Solo gli operai nastrai della ditta Visconti (Milano), che sono apertamente sostenuti dalla loro società di mutuo soccorso, e che possono perciò restar senza lavoro per tre settimane, ottengono una completa vittoria; il proprietario concede loro il richiesto aumento di salario. È un esempio per le altre categorie di lavoratori.

Desta meraviglia il notare che il maggior numero di scioperi operai si verifica nel Sud d'Italia e specialmente a Napoli; non certo sotto il cessato regime borbonico le classi lavoratrici avevano appreso a esercitare questa evoluta forma di protesta.

È vero che le condizioni generali di malessere diffuse nel proletariato italiano in quell'anno si aggravano nel Sud pel concorso di altre circostanze. Ma non pare (né parve ai contemporanei) che ciò bastasse a spiegare il seguito ininterrotto di scioperi91. Chi li suggeriva agli operai meridionali? Si pensò – e forse in parte con ragione – che ci fosse la mano dei reazionari.

«La Nazione» (Firenze, 11 luglio), a proposito dello sciopero degli arsenalotti e operai delle ferrovie napoletane, disse chiaro che essi eran dovuti alle mene dei mandatari del Borbone, e approvò il governo che affrontava energicamente la situazione. «La Nazione», organo conservatore, aveva tutto l'interesse a denigrare le sommosse operaie92, ma è sintomatico che della stessa opinione fosse «Il Popolo d'Italia», giornale garibaldino di Napoli, il quale (21 febbraio) cosí scriveva: «Numerosi arresti si sono fatti questa mane fra gli operai dell'arsenale, addosso ai quali si trovavano armi diverse e revolvers. Ecco una nuova opera della reazione, una nuova congiura degli eterni nemici della Nazione. Pensi il clero alla grave responsabilità che pesa su di lui, perché è a lui che si fan rimontare le prime fila di questa cospirazione...»

Questi giornali riferivano voci e impressioni allora molto diffuse; che le loro induzioni avessero un qualche fondamento di verità non par dubitabile. Se infatti gli operai napoletani avessero ricorso spontaneamente allo sciopero, in base a un convincimento in essi radicato della efficacia di questa forma di lotta, come mai negli anni successivi, con l'indebolirsi della reazione politica, vedremmo progressivamente diminuire, se non quasi cessare affatto gli scioperi, mentre si moltiplicavano, diventando un'arma consueta di lotta, nelle altre regioni?

 

Nell'attesa del IX Congresso delle società operaie, che deve riunirsi a Firenze nel settembre 1861, Mazzini intensifica i suoi rapporti con le società di mutuo soccorso; vorrebbe che il congresso portasse alla unificazione delle forze operaie di tutta Italia. Il suo progetto è inviso alle società che subiscono l'influenza di elementi moderati; preoccupa le autorità.

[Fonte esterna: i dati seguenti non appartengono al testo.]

(** X19.  [Config.Validate] returns what [log.Output] returns, the error
    of the write of the message to the log: when that write succeeds,
    [Validate] returns no error for every configuration, a required field
    that is empty included. *)
Theorem Config_Validate_returns_log_error
    (log_Output : Z -> string -> error) (c : Config) :
  (forall calldepth s, log_Output calldepth s = None) ->
  Validate log_Output c = None.
Proof.
  intros Hlog. unfold Validate.
  destruct (String.eqb (PackageName c) ""); [apply Hlog|].
  destruct (String.eqb (Version c) ""); [apply Hlog|].
  destruct (String.eqb (Maintainer c) ""); [apply Hlog | reflexivity].
Qed.

Definition empty_config : Config := {|
  PackageName := "";
  Version := "";
  Maintainer := "";
  Description := "";
  Architecture := "";
  Priority := "";
  Section_ := ""
|}.

Lemma Config_Validate_returns_log_error_witness :
  Validate (fun _ _ => None) empty_config = None.
Proof.
  apply (@Config_Validate_returns_log_error (fun _ _ => None) empty_config).
  reflexivity.
Defined.

End ConfigFacts.

(** ** The requests that the walk queues *)

Section WalkQueue.
Import Strings Filepath PathMapper Validator Symlink Builder.

Variable os : OS.






End WalkQueue.

Section WalkQueueRuns.
Import Strings Filepath PathMapper Validator Symlink Builder.

(** A desktop file of the source tree. *)
Definition desktop_entry : WalkEntry := {|
  srcPath := "/src/usr/share/applications/app.desktop";
  walkErr := None;
  isDir := false;
  mode := 420;
  relPath := "usr/share/applications/app.desktop";
  relErr := None
|}.

Definition desktop_world : World MemFS.os :=
  [("/src/usr/share/applications/app.desktop",
    MemFS.File "[Desktop Entry]" 420)].

Definition desktop_request : SymlinkRequest := {|
  Source := "/opt/usr/share/applications/app.desktop";
  Target := "/usr/share/applications/app.desktop";
  Description := "Automatically detected during build"
|}.


(** The queue of this run. *)
Example copyFiles_queues_desktop_file :
  symlinkQueue
    (Builder.SymlinkProcessor
       (fst (fst (copyFiles MemFS.os builder0 desktop_world [desktop_entry]))))
  = [desktop_request].
Proof. reflexivity. Qed.

End WalkQueueRuns.

(** ** Checks of the symlinks that decide nothing *)

Section SymlinkChecks.
Import Strings Filepath PathMapper Validator Symlink.

Variable os : OS.

Lemma forbidden_spec (v : Validator) (p : string) :
  forbidden v p = true <->
  exists f, In f (ForbiddenPaths (policy v))
            /\ (p = f \/ HasPrefix p (f ++ "/") = true).
Proof.
  unfold forbidden. rewrite existsb_exists. split.
  - intros (f & Hin & H). exists f. split; [assumption|].
    apply orb_true_iff in H as [H|H]; [left; now apply String.eqb_eq | now right].
  - intros (f & Hin & [->|H]); exists f; split; try assumption.
    + now rewrite String.eqb_refl.
    + rewrite H. apply orb_true_r.
Qed.

(** A path that [ValidatePath] accepts is not a forbidden path nor under
    one, as a text as well as normalized. *)
Lemma ValidatePath_not_forbidden (v : Validator) (path : string) :
  DisallowDotDot (policy v) = true ->
  Forall (fun f => HasPrefix f "/" = true /\ Clean f = f /\ f <> "/")
         (ForbiddenPaths (policy v)) ->
  ValidatePath v path = None ->
  forbidden v path = false.
Proof.
  intros Hpol Hforb Hok.
  destruct (forbidden v path) eqn:Hf; [exfalso | reflexivity].
  pose proof (@ValidatePath_no_dotdot v path Hpol Hok) as Hdd.
  apply ValidatePath_None in Hok as (_ & _ & _ & _ & Hclean).
  apply forbidden_spec in Hf as (f & Hin & Hcase).
  rewrite Forall_forall in Hforb.
  destruct (Hforb f Hin) as (Hroot & Hcf & Hnr).
  assert (Hgoal : forbidden v (Clean path) = true); [|congruence].
  apply forbidden_spec. exists f. split; [assumption|].
  destruct Hcase as [->|Hp]; [now left|].
  apply HasPrefix_inv in Hp.
  set (rest := drop (String.length (f ++ "/")) path) in Hp.
  rewrite append_assoc in Hp.
  assert (Hj : Clean path = Join2 f rest).
  { unfold Join2. destruct (String.eqb_spec f "") as [->|_]; [discriminate|].
    now rewrite <- Hp. }
  rewrite Hj. apply Join2_under; [now split | assumption |].
  intros Hin'. apply Hdd. rewrite Hp, Split_app_any.
  apply in_or_app. now right.
Qed.

(** X21.  The third check of [ValidateSymlink], of the target against the
    forbidden paths, decides nothing: [ValidatePath] has refused such a
    target before.  With a policy that disallows [..] and whose forbidden
    paths are normalized absolute paths other than the root, as those of
    the default policy are, [ValidateSymlink] never returns the error
    "symlink target points to forbidden path". *)
Theorem ValidateSymlink_forbidden_check_unreachable
    (v : Validator) (w : World os) (source target : string) :
  DisallowDotDot (policy v) = true ->
  Forall (fun f => HasPrefix f "/" = true /\ Clean f = f /\ f <> "/")
         (ForbiddenPaths (policy v)) ->
  ValidateSymlink os v w source target
  = match ValidatePath v source with
    | Some err => Errorf ("invalid symlink source: " ++ err)
    | None =>
        match ValidatePath v target with
        | Some err => Errorf ("invalid symlink target: " ++ err)
        | None =>
            if Lstat os w target then
              Errorf ("symlink target already exists: " ++ target)
            else if HasPrefix target source then
              Errorf ("symlink would create a cycle: "
                        ++ source ++ " -> " ++ target)
            else None
        end
    end.
Proof.
  intros Hpol Hforb. unfold ValidateSymlink.
  destruct (ValidatePath v source); [reflexivity|].
  destruct (ValidatePath v target) eqn:Ht; [reflexivity|].
  now rewrite (@ValidatePath_not_forbidden v target Hpol Hforb Ht).
Qed.
(** [reconcile_payments]; [data] is the content of the database and
    [observed] is what [monitor_wallet] answers when it is asked. *)
Definition reconcile_payments (data : list invoice) (observed : list payment)
    : pyresult (list match_result) :=
  match load_pending_invoices data with
  | [] => Returned []
  | (_ :: _) as pending_invoices =>
      match observed with
      | [] => Returned []
      | (_ :: _) as payments => match_payments pending_invoices payments []
      end
  end.

End Matcher.

End Reconciliation.

(* ================================================================== *)
(** * The advisory call *)
(* ================================================================== *)

Module Advisory.
Import Py.

(** [s.startswith(prefix)] *)
Fixpoint startswith (prefix s : list ascii) : bool :=
  match prefix with
  | [] => true
  | p :: ps =>
      match s with
      | c :: r => Ascii.eqb c p && startswith ps r
      | [] => false
      end
  end.

(** [s.endswith(suffix)] *)
Definition endswith (suffix s : list ascii) : bool :=
  startswith (rev suffix) (rev s).

(** Three backticks, and the same followed by [json]. *)
Definition fence : list ascii := ["`"; "`"; "`"]%char.

Definition json_fence : list ascii := fence ++ ["j"; "s"; "o"; "n"]%char.

(** The lines of [analyze_with_ai] that clean the answer of the language
    model before [json.loads] reads it. *)
Definition clean_response (text : list ascii) : list ascii :=
  let result := strip text in
  let result := if startswith json_fence result then skipn 7 result else result in
  let result := if startswith fence result then skipn 3 result else result in
  let result :=
    if endswith fence result
    then firstn (List.length result - 3) result else result in
  strip result.

(** The advice, by the two keys that classify it; the indicators and
    the explanation are left out. *)
Record advice : Type := {
  fraud_probability : option string;
  recommended_action : option string
}.

(** [analyze_with_ai]: [response] is the text of the answer of the
    language model, or the exception of the call; [loads] is [json.loads]
    on the cleaned text, read as a dictionary.  Any exception is answered
    with the fallback advice. *)
Definition analyze_with_ai (response : pyresult (list ascii))
    (loads : list ascii -> pyresult advice) : advice :=
  let fallback := {| fraud_probability := Some "unknown"%string;
                     recommended_action := Some "review"%string |} in
  match response with
  | Returned text =>
      match loads (clean_response text) with
      | Returned a => a
      | Raised _ => fallback
      end
  | Raised _ => fallback
  end.

End Advisory.

(* ================================================================== *)
(** * The orchestrator *)
(* ================================================================== *)

Module Orchestrator.
Import Py.
Import Fraud.
Import Advisory.

(** What [InvoiceAgent.process_invoice] hands over, with the keys that
    the orchestrator reads: the extracted analysis, the time of the
    verification, and the status, which the verification does not set. *)
Record verification : Type := {
  analysis : invoice;
  verified_at : Z;
  result_status : option string
}.

(** [a == b] on two values that are a text or [None]. *)
Definition same_number (a b : option string) : bool :=
  match a, b with
  | Some x, Some y => String.eqb x y
  | None, None => true
  | _, _ => false
  end.

(** The record that [save_to_database] appends.  It carries every key;
    a key that the analysis lacks is written as null, which the amount
    keeps and which the text fields of the record type hold as an absent
    value.  The keys that no agent reads afterwards (the currency, the
    date and the two hashes) are left out. *)
Definition database_record (result : verification) : invoice :=
  {| supplier_name := supplier_name (analysis result);
     invoice_number := invoice_number (analysis result);
     total_amount := Some (get (total_amount (analysis result)));
     vat_amount := None;
     line_items := None;
     timestamp := Some (IsoInstant (verified_at result));
     status := Some (get_or (result_status result) "pending"%string);
     flags := Some [] |}.

Definition save_to_database (db : list invoice) (result : verification)
    : list invoice :=
  db ++ [database_record result].

Section Workflow.

(** The text of a ['reason']. *)
Variable render : reason -> string.

Variable clock : Clock.

(** [[issue.get('reason', 'Unknown issue') for issue in detected_issues]] *)
Definition reasons_of (fraud_analysis : report) : list string :=
  map (fun i => match i_reason i with
                | Some r => render r
                | None => "Unknown issue"%string
                end) (detected_issues fraud_analysis).

(** The assignments of [update_database] to the record it has found. *)
Definition updated (record : invoice) (new_status : option string)
    (fraud_analysis : option report) : invoice :=
  {| supplier_name := supplier_name record;
     invoice_number := invoice_number record;
     total_amount := total_amount record;
     vat_amount := vat_amount record;
     line_items := line_items record;
     timestamp := timestamp record;
     status := new_status;
     flags := match fraud_analysis with
              | Some fa => Some (reasons_of fa)
              | None => flags record
              end |}.

(** The loop of [update_database], which stops at the first record that
    carries the invoice number.  The records are those that
    [save_to_database] writes: each carries the key [invoice_number]. *)
Fixpoint update_database (db : list invoice) (invoice_num : option string)
    (new_status : option string) (fraud_analysis : option report)
    : list invoice :=
  match db with
  | [] => []
  | record :: rest =>
      if same_number (invoice_number record) invoice_num
      then updated record new_status fraud_analysis :: rest
      else record :: update_database rest invoice_num new_status fraud_analysis
  end.

(** [process_invoice_full_workflow] from the verified invoice on: the
    database when the function ends or fails, and the status it has given
    to the invoice.  [ai_analysis] is the advice that the fraud report
    carries.  The analysis names its supplier: without a name the saved
    record holds null, on which the detectors fail, and which the record
    type does not hold. *)
Definition process_invoice_full_workflow (db : list invoice)
    (result : verification) (ai_analysis : advice) (k : nat)
    : list invoice * pyresult string :=
  let db := save_to_database db result in
  match analyze_invoice clock db (analysis result) k with
  | Raised e => (db, Raised e)
  | Returned fraud_report =>
      let invoice_num := invoice_number (analysis result) in
      if match recommended_action ai_analysis with
         | Some a => String.eqb a "reject"
         | None => false
         end
      then
        (update_database db invoice_num (Some "rejected"%string)
           (Some fraud_report),
         Returned "rejected"%string)
      else
        let new_status :=
          if (0 <? List.length (detected_issues fraud_report))%nat
          then "pending_review"%string else "approved"%string in
        (update_database db invoice_num (Some new_status) (Some fraud_report),
         Returned new_status)
  end.

End Workflow.

End Orchestrator.

(* ================================================================== *)
(** * Vocabulary of the specification *)
(* ================================================================== *)

Import Py.
Import Fraud.
Import Reconciliation.

(** The normalized amount of an invoice. *)
Definition invoice_amount (inv : invoice) : Q :=
  _safe_float (get (total_amount inv)) 0.




(** [a] is an exact multiple of [m]. *)
Definition multiple_of (m : Z) (a : Q) : Prop :=
  exists k : Z, a == inject_Z (k * m).

(** ** Amount normalization *)









(** The supplier of the candidate as the detectors compare it. *)
Definition candidate_supplier (inv : invoice) : string :=
  lower (get_or (supplier_name inv) EmptyString).

(** ** Duplicates *)

Definition is_exact_duplicate (i : issue) : bool :=
  match i_type i with
  | Some exact_duplicate => true
  | _ => false
  end.

(** The record carries the invoice number [invoice_num]. *)
Definition same_invoice_number (invoice_num : string) (existing : invoice) : bool :=
  match invoice_number existing with
  | Some n => String.eqb n invoice_num
  | None => false
  end.

Definition exact_duplicate_finding (invoice_num : string) (existing : invoice)
    : issue :=
  duplicate_issue exact_duplicate critical existing
    (DuplicateInvoiceNumber invoice_num).

Definition suspicious_duplicate_finding (existing : invoice) : issue :=
  duplicate_issue suspicious_duplicate high existing SameSupplierAmount.


(** ** The wall clock *)



(** ** Velocity *)


(** [recent_count] when the loop of the velocity detector ends. *)
Definition velocity_recent_count (clock : Clock) (db : list invoice)
    (inv : invoice) (k : nat) : nat :=
  fst (fold_left (velocity_step clock (candidate_supplier inv)) db (0%nat, k)).





(** ** Risk factors *)

(** The records of the supplier, compared without case. *)
Definition supplier_records (name : string) (db : list invoice) : list invoice :=
  filter (same_supplier (lower name)) db.
















(** ** Matching *)

(** The total of a pending invoice when the record holds a number, or
    holds nothing (the matcher then takes 0). *)
Definition numeric_amount (inv : invoice) : option Q :=
  match total_amount inv with
  | None => Some 0
  | Some v => number_of v
  end.

(** The two rules of the matcher, for a payment of [p] against a total of
    [t]. *)
Definition exact_rule (p t tolerance : Q) : Prop := Qabs (p - t) <= tolerance.

Definition partial_rule (p t : Q) : Prop := 0 < p /\ p < t.

Definition exact_result (inv : invoice) (pay : payment) : match_result :=
  {| matched := true; m_invoice := Some inv; m_payment := pay;
     m_match_type := Some exact; difference := Some 0;
     paid_percentage := None; m_reason := None |}.

Definition partial_result (inv : invoice) (pay : payment) (p t : Q)
    : match_result :=
  {| matched := true; m_invoice := Some inv; m_payment := pay;
     m_match_type := Some partial; difference := Some (t - p);
     paid_percentage := Some (p / t * 100); m_reason := None |}.

Definition unmatched_result (pay : payment) : match_result :=
  {| matched := false; m_invoice := None; m_payment := pay;
     m_match_type := None; difference := None; paid_percentage := None;
     m_reason := Some "No matching invoice found"%string |}.

(** The invoice holds a numeric total that satisfies neither rule. *)
Definition passed_over (p tolerance : Q) (e : invoice) : Prop :=
  exists u, numeric_amount e = Some u /\
            ~ exact_rule p u tolerance /\ ~ partial_rule p u.

(** The invoice holds a numeric total, or none. *)
Definition has_numeric_amount (e : invoice) : Prop :=
  exists u, numeric_amount e = Some u.

(** The invoice holds a numeric total that the payment does not pay in
    part. *)
Definition without_partial (p : Q) (e : invoice) : Prop :=
  exists u, numeric_amount e = Some u /\ ~ partial_rule p u.

(** ** Sample data *)

(** A [float] that rejects every text. *)
Definition no_text_float : string -> pyresult Q := fun _ => Raised ValueError.

Definition payment_of (v : Q) : payment :=
  {| tx_hash := "0xmock123abc"; value := PyFloat v; block_number := 12345678 |}.

Definition sample_now : Z := 1700000000000000.


(** A clock that stands still, and one that advances by a microsecond at
    each reading. *)
Definition still_clock : Clock := fun _ => sample_now.


(** A stored record as the orchestrator writes it. *)
Definition stored (supplier number : string) (amount : pyval)
    (ts : option ts_field) : invoice :=
  {| supplier_name := Some supplier; invoice_number := Some number;
     total_amount := Some amount; vat_amount := None; line_items := None;
     timestamp := ts; status := Some "pending"%string; flags := Some [] |}.

(** A candidate invoice. *)
Definition candidate (supplier number : string) (amount : pyval)
    (vat : option pyval) (items : option (list line_item)) : invoice :=
  {| supplier_name := Some supplier; invoice_number := Some number;
     total_amount := Some amount; vat_amount := vat; line_items := items;
     timestamp := None; status := None; flags := None |}.

Definition acme_candidate : invoice :=
  candidate "ACME Ltd" "INV-9" (PyInt 480) None None.

Definition a_day_ago : option ts_field :=
  Some (IsoInstant (sample_now - microseconds_per_day)).
(** A match ends in its continuation, with the captures it had and those of
    the groups that take part. *)
Lemma rmatch_captures (i : nat) (r : regex) :
  forall s caps k m, rmatch r s caps k = Some m ->
    exists s' caps',
      k s' caps' = Some m /\
      (takes_part i r = true \/ capture i caps <> None -> capture i caps' <> None).
Proof.
  induction r as [|p|r1 IH1 r2 IH2|r1 IH1 r2 IH2|r IH|j r IH];
    intros s caps k m H; cbn [rmatch takes_part] in *.
  - exists s, caps. split; [exact H|]. intros [?|?]; [discriminate|assumption].
  - destruct s as [|c s]; [discriminate|]. destruct (p c); [|discriminate].
    exists s, caps. split; [exact H|]. intros [?|?]; [discriminate|assumption].
  - destruct (IH1 _ _ _ _ H) as (s1 & c1 & H1 & Hc1).
    destruct (IH2 _ _ _ _ H1) as (s2 & c2 & H2 & Hc2).
    exists s2, c2. split; [exact H2|]. intros [Ht|Hc].
    + apply orb_prop in Ht as [Ht|Ht]; auto.
    + auto.
  - destruct (rmatch r1 s caps k) as [m'|] eqn:E.
    + inversion H. subst m'. destruct (IH1 _ _ _ _ E) as (s1 & c1 & H1 & Hc1).
      exists s1, c1. split; [exact H1|]. intros [?|?]; [discriminate|auto].
    + destruct (IH2 _ _ _ _ H) as (s1 & c1 & H1 & Hc1).
      exists s1, c1. split; [exact H1|]. intros [?|?]; [discriminate|auto].
  - assert (Hstep : forall s caps k' m, rmatch r s caps k' = Some m ->
              exists s' caps',
                k' s' caps' = Some m /\
                (capture i caps <> None -> capture i caps' <> None)).
    { intros s0 c0 k' m0 H0. destruct (IH _ _ _ _ H0) as (s1 & c1 & H1 & Hc1).
      exists s1, c1. split; [exact H1|]. intros Hc0. apply Hc1. now right. }
    destruct (iterate_captures i _ k Hstep _ _ _ _ H) as (s1 & c1 & H1 & Hc1).
    exists s1, c1. split; [exact H1|]. intros [?|?]; [discriminate|auto].
  - destruct (IH _ _ _ _ H) as (s1 & c1 & H1 & Hc1).
    eexists _, _. split; [exact H1|]. intros Hi. cbn [capture].
    destruct (Nat.eqb i j); [discriminate|]. simpl in Hi. auto.
Qed.

Lemma match_here_captures (i : nat) (r : regex) (s : str) (m : matched) :
  takes_part i r = true -> match_here r s = Some m -> capture i (fst m) <> None.
Proof.
  intros Hi H. destruct (rmatch_captures i r _ _ _ _ H) as (s' & caps' & H' & Hc).
  unfold accept in H'. inversion H'. subst m. auto.
Qed.

Lemma matchAll_from_matches (r : regex) (s : str) :
  forall skip caps, In caps (matchAll_from r skip s) ->
    exists s' rest, match_here r s' = Some (caps, rest).
Proof.
  induction s as [|c s IH]; intros skip caps.
  - destruct skip; simpl; [|contradiction].
    destruct (match_here r []) as [[caps' rest]|] eqn:E; [|contradiction].
    intros [<-|[]]. eauto.
  - destruct skip; simpl; [|apply IH].
    destruct (match_here r (c :: s)) as [[caps' rest]|] eqn:E; [|apply IH].
    intros [<-|H]; [eauto|]. exact (IH _ _ H).
Qed.

(** Every group the source reads took part in the match: [group] is the
    text it captured. *)
Lemma groups_take_part :
  takes_part 1 RE_YOUTUBE = true /\
  takes_part 1 RE_CAPTIONS = true /\
  takes_part 1 RE_XML_TRANSCRIPT = true /\
  takes_part 2 RE_XML_TRANSCRIPT = true /\
  takes_part 3 RE_XML_TRANSCRIPT = true.
Proof. repeat split; vm_compute; reflexivity. Qed.

Lemma regex_match_captures (i : nat) (r : regex) (s : str) (m : matched) :
  takes_part i r = true -> regex_match r s = Some m -> capture i (fst m) <> None.
Proof.
  intros Hi. induction s as [|c s IH]; simpl; fold (match_here r).
  - destruct (match_here r []) as [m'|] eqn:E; [|discriminate].
    intros [= <-]. exact (match_here_captures i r _ _ Hi E).
  - destruct (match_here r (c :: s)) as [m'|] eqn:E; [|exact IH].
    intros [= <-]. exact (match_here_captures i r _ _ Hi E).
Qed.

Lemma matchAll_captures (i : nat) (r : regex) (s : str) (caps : captures) :
  takes_part i r = true -> In caps (matchAll r s) -> capture i caps <> None.
Proof.
  intros Hi H. destruct (matchAll_from_matches r s _ _ H) as (s' & rest & Hm).
  exact (match_here_captures i r _ _ Hi Hm).
Qed.

(** ** The elements of a timed-text document *)

Lemma element_at_starts (s start dur content rest : str) :
  element_at s = Some (start, dur, content, rest) <-> starts_with_element s start dur content rest.
Proof.
  unfold element_at, starts_with_element, element. split.
  - destruct (strip_prefix element_open s) as [s1|] eqn:E1; [|discriminate].
    destruct (strip_prefix element_mid _) as [s2|] eqn:E2; [|discriminate].
    destruct (strip_prefix element_close _) as [s3|] eqn:E3; [|discriminate].
    destruct (strip_prefix element_end _) as [s4|] eqn:E4; [|discriminate].
    intros [= <- <- <- <-].
    apply strip_prefix_some in E1, E2, E3, E4.
    repeat split; try apply take_while_all.
    rewrite E1 at 1. rewrite <- (take_drop_while no_quote s1) at 1. rewrite E2.
    rewrite <- (take_drop_while no_quote s2) at 1. rewrite E3.
    rewrite <- (take_drop_while no_lt s3) at 1. rewrite E4.
    now rewrite <- !app_assoc.
  - intros (-> & Hstart & Hdur & Hcontent).
    rewrite <- !app_assoc, strip_prefix_app.
    destruct (take_while_stop no_quote start element_mid
                (dur ++ element_close ++ content ++ element_end ++ rest) Hstart eq_refl)
      as [-> ->].
    rewrite strip_prefix_app.
    destruct (take_while_stop no_quote dur element_close
                (content ++ element_end ++ rest) Hdur eq_refl) as [-> ->].
    rewrite strip_prefix_app.
    destruct (take_while_stop no_lt content element_end rest Hcontent eq_refl) as [-> ->].
    now rewrite strip_prefix_app.
Qed.

(** [RE_XML_TRANSCRIPT] at the start of a text reads the element there. *)
Lemma match_here_XML (s : str) :
  match_here RE_XML_TRANSCRIPT s
  = match element_at s with
    | Some (start, dur, content, rest) => Some ([(3, content); (2, dur); (1, start)], rest)
    | None => None
    end.
Proof.
  unfold match_here, RE_XML_TRANSCRIPT, element_at.
  rewrite rmatch_Seqs_cons, rmatch_Lit.
  change (lit "<text start=" ++ [dq]) with element_open.
  destruct (strip_prefix element_open s) as [s1|]; [|reflexivity].
  rewrite (rmatch_field 1 dq (lit " dur=" ++ [dq])).
  change (dq :: lit " dur=" ++ [dq]) with element_mid.
  change (none_of [dq]) with no_quote.
  destruct (strip_prefix element_mid _) as [s2|]; [|reflexivity].
  rewrite (rmatch_field 2 dq (lit ">")).
  change (dq :: lit ">") with element_close.
  change (none_of [dq]) with no_quote.
  destruct (strip_prefix element_close _) as [s3|]; [|reflexivity].
  change (Lit (lit "</text>")) with (Lit (ch "<" :: lit "/text>")).
  change (none_of (lit "<")) with (none_of [ch "<"]).
  rewrite (rmatch_field 3 (ch "<") (lit "/text>")).
  change (ch "<" :: lit "/text>") with element_end.
  change (none_of [ch "<"]) with no_lt.
  destruct (strip_prefix element_end _) as [rest|]; reflexivity.
Qed.

(** *** The scan *)

Lemma matchAll_from_skip (r : regex) (a b : str) :
  matchAll_from r (length a) (a ++ b) = matchAll_from r 0 b.
Proof. induction a as [|c a IH]; simpl; [reflexivity|exact IH]. Qed.

Lemma matchAll_from_0 (r : regex) (s : str) :
  matchAll_from r 0 s
  = match match_here r s with
    | Some (caps, rest) =>
        caps ::
          match s with
          | [] => []
          | _ :: s' => matchAll_from r (length s - length rest - 1) s'
          end
    | None =>
        match s with
        | [] => []
        | _ :: s' => matchAll_from r 0 s'
        end
    end.
Proof. destruct s; reflexivity. Qed.

(** After a match that is not empty the scan resumes at its end. *)
Lemma matchAll_hit (r : regex) (a rest : str) (caps : captures) :
  a <> [] ->
  match_here r (a ++ rest) = Some (caps, rest) ->
  matchAll r (a ++ rest) = caps :: matchAll r rest.
Proof.
  intros Ha Hm. unfold matchAll. rewrite matchAll_from_0, Hm.
  destruct a as [|c a]; [congruence|].
  change ((c :: a) ++ rest) with (c :: (a ++ rest)). cbv iota. f_equal.
  replace (length (c :: a ++ rest) - length rest - 1) with (length a)
    by (cbn [length]; rewrite length_app; lia).
  apply matchAll_from_skip.
Qed.

(** Where nothing matches the scan moves one code unit on. *)
Lemma matchAll_miss (r : regex) (c : char) (s : str) :
  match_here r (c :: s) = None -> matchAll r (c :: s) = matchAll r s.
Proof. intros Hm. unfold matchAll. now rewrite matchAll_from_0, Hm. Qed.

Lemma element_not_empty (start dur content : str) : element start dur content <> [].
Proof. discriminate. Qed.

Lemma scan_matchAll_upto (n : nat) (s : str) :
  length s <= n -> scan s (List.map fields (matchAll RE_XML_TRANSCRIPT s)).
Proof.
  revert s. induction n as [|n IH]; intros s Hn.
  - destruct s; [|simpl in Hn; lia]. apply scan_end.
  - pose proof (match_here_XML s) as Hm.
    destruct (element_at s) as [[[[start dur] content] rest]|] eqn:E.
    + apply element_at_starts in E. pose proof E as (Hs & _).
      subst s. rewrite (matchAll_hit _ _ _ _ (element_not_empty _ _ _) Hm).
      simpl. apply scan_element with (rest := rest); [exact E|].
      apply IH. rewrite length_app in Hn.
      assert (0 < length (element start dur content))
        by (unfold element, element_open; rewrite length_app; simpl; lia).
      lia.
    + destruct s as [|c s]; [apply scan_end|].
      rewrite (matchAll_miss _ _ _ Hm). apply scan_skip.
      * intros start dur content rest H. apply element_at_starts in H. congruence.
      * apply IH. simpl in Hn. lia.
Qed.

«Condizione indispensabile di prosperità per le società di mutuo soccorsoscrive il ministro Manna nella relazione alla Statistica del 1862parmi essere il decentramento; voglionsi cioè mantenere le associazioni di cui è cenno, isolate città per città, borgo per borgo, villaggio per villaggio»93.

Mazzini non mirava soltanto a rivelare agli operai il segreto della loro forza, derivante da una organizzazione nazionale; ma anche – e soprattutto – a servirsi dei nuclei operai per il compimento della unità politica; scorgeva in essi l'unico mezzo per infondere in larghi strati della popolazione quella passione nazionale che egli considerava il primo gradino della emancipazione delle moltitudini. Le società operaie, inoltre, erano, dovevano essere, il punto d'appoggio per la prossima inevitabile rivoluzione repubblicana.

Questa la ragione fondamentale del suo febbrile interessamento alla organizzazione dei lavoratori. Bisognava non dar quartiere ai sostenitori della apoliticità delle società operaie, poiché chi vuol distrarre l'attenzione e l'interesse del lavoratore dai problemi politici del paese (sostiene Mazzini), gli nega il principale mezzo di emancipazione e di elevazione morale, proclama la sua inferiorità e, in ultima analisi, danneggia l'intera nazione, rendendo indifferente alle sue vicende l'elemento piú numeroso della società94.

Viene a sapere che la Fratellanza artigiana di Firenze cerca di promuovere una federazione di tutte le società operaie; e subito ne scrive (l'11 marzo) ad Andrea Giannelli: «Il lavoro artigiano impreso a Firenze, se ben diretto, può diventare importante. Aspetto a vederlo per giudicarne meglio»95. Ma il tentativo non riesce per la diffidenza che le società nutrono l'una verso l'altra, per gli screzi che dividono i dirigenti della Fratellanza96.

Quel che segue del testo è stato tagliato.